#[export] Program Instance BuddyChunkBuddyLaws : BuddyRepLaws ChunkSt := { rep_bits := 63 }.
Next Obligation. intros s k n Hk Hn Hm. simpl. unfold buddy. by rewrite lxor_buddy by lia. Qed.
Next Obligation.
  intros s k n [Hk _] Hn Hlt. simpl. unfold offset. apply range_chunk in Hk.
  pose proof (Z.pow_pos_nonneg 2 n). rewrite to_size_id; [done|]. unfold is_size, SIZE_MAX. lia.
Qed.
Next Obligation.
  intros s k n [Hk _] Hn. simpl. unfold align_down. pose proof (size_pow n ltac:(lia)).
  rewrite to_size_pred by (lia || by apply is_size_pow; lia).
  rewrite land_size_not; [done| |lia]. apply range_size. by right.
Qed.
Next Obligation.
  intros s k n (Hk & e & He & _) (Hb & e' & He' & _) Hn Hm. simpl. unfold can_consolidate, buddy.
  cbn [mbind result_bind]. rewrite !lxor_buddy, buddy_of_involutive by (done || lia).
  pose proof (buddy_ne n k ltac:(lia)). unfold max.
  destruct (Z.ltb_spec (buddy_of n k) k), (Z.ltb_spec k (buddy_of n k)); try lia.
  - rewrite He. cbn [mbind result_bind]. eauto.
  - rewrite He'. cbn [mbind result_bind]. eauto.
Qed.
Next Obligation. intros s d k s' E c z. by eapply same_edges_can, ref_edges. Qed.
Next Obligation. intros s k b s' E c z. by eapply same_edges_can, is_red_edges. Qed.
Next Obligation.
  intros s h v s' E c z. eapply same_edges_can. simpl in E. unfold set in E.
  destruct (read_word s h); [|done]. by eapply write_word_edges.
Qed.
Next Obligation. intros s k b s' E c z. by eapply same_edges_can, set_red_edges. Qed.

End BuddyChunk.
^^^^^^^^^^^^^^^^
Problem to solve: Copy out each entry precisely. Leave nothing out.

Expected answer:
#[export] Program Instance BuddyChunkBuddyLaws : BuddyRepLaws ChunkSt := { rep_bits := 63 }.
Next Obligation. intros s k n Hk Hn Hm. simpl. unfold buddy. by rewrite lxor_buddy by lia. Qed.
Next Obligation.
  intros s k n [Hk _] Hn Hlt. simpl. unfold offset. apply range_chunk in Hk.
  pose proof (Z.pow_pos_nonneg 2 n). rewrite to_size_id; [done|]. unfold is_size, SIZE_MAX. lia.
Qed.
Next Obligation.
  intros s k n [Hk _] Hn. simpl. unfold align_down. pose proof (size_pow n ltac:(lia)).
  rewrite to_size_pred by (lia || by apply is_size_pow; lia).
  rewrite land_size_not; [done| |lia]. apply range_size. by right.
Qed.
Next Obligation.
  intros s k n (Hk & e & He & _) (Hb & e' & He' & _) Hn Hm. simpl. unfold can_consolidate, buddy.
  cbn [mbind result_bind]. rewrite !lxor_buddy, buddy_of_involutive by (done || lia).
  pose proof (buddy_ne n k ltac:(lia)). unfold max.
  destruct (Z.ltb_spec (buddy_of n k) k), (Z.ltb_spec k (buddy_of n k)); try lia.
  - rewrite He. cbn [mbind result_bind]. eauto.
  - rewrite He'. cbn [mbind result_bind]. eauto.
Qed.
Next Obligation. intros s d k s' E c z. by eapply same_edges_can, ref_edges. Qed.
Next Obligation. intros s k b s' E c z. by eapply same_edges_can, is_red_edges. Qed.
Next Obligation.
  intros s h v s' E c z. eapply same_edges_can. simpl in E. unfold set in E.
  destruct (read_word s h); [|done]. by eapply write_word_edges.
Qed.
Next Obligation. intros s k b s' E c z. by eapply same_edges_can, set_red_edges. Qed.

End BuddyChunk.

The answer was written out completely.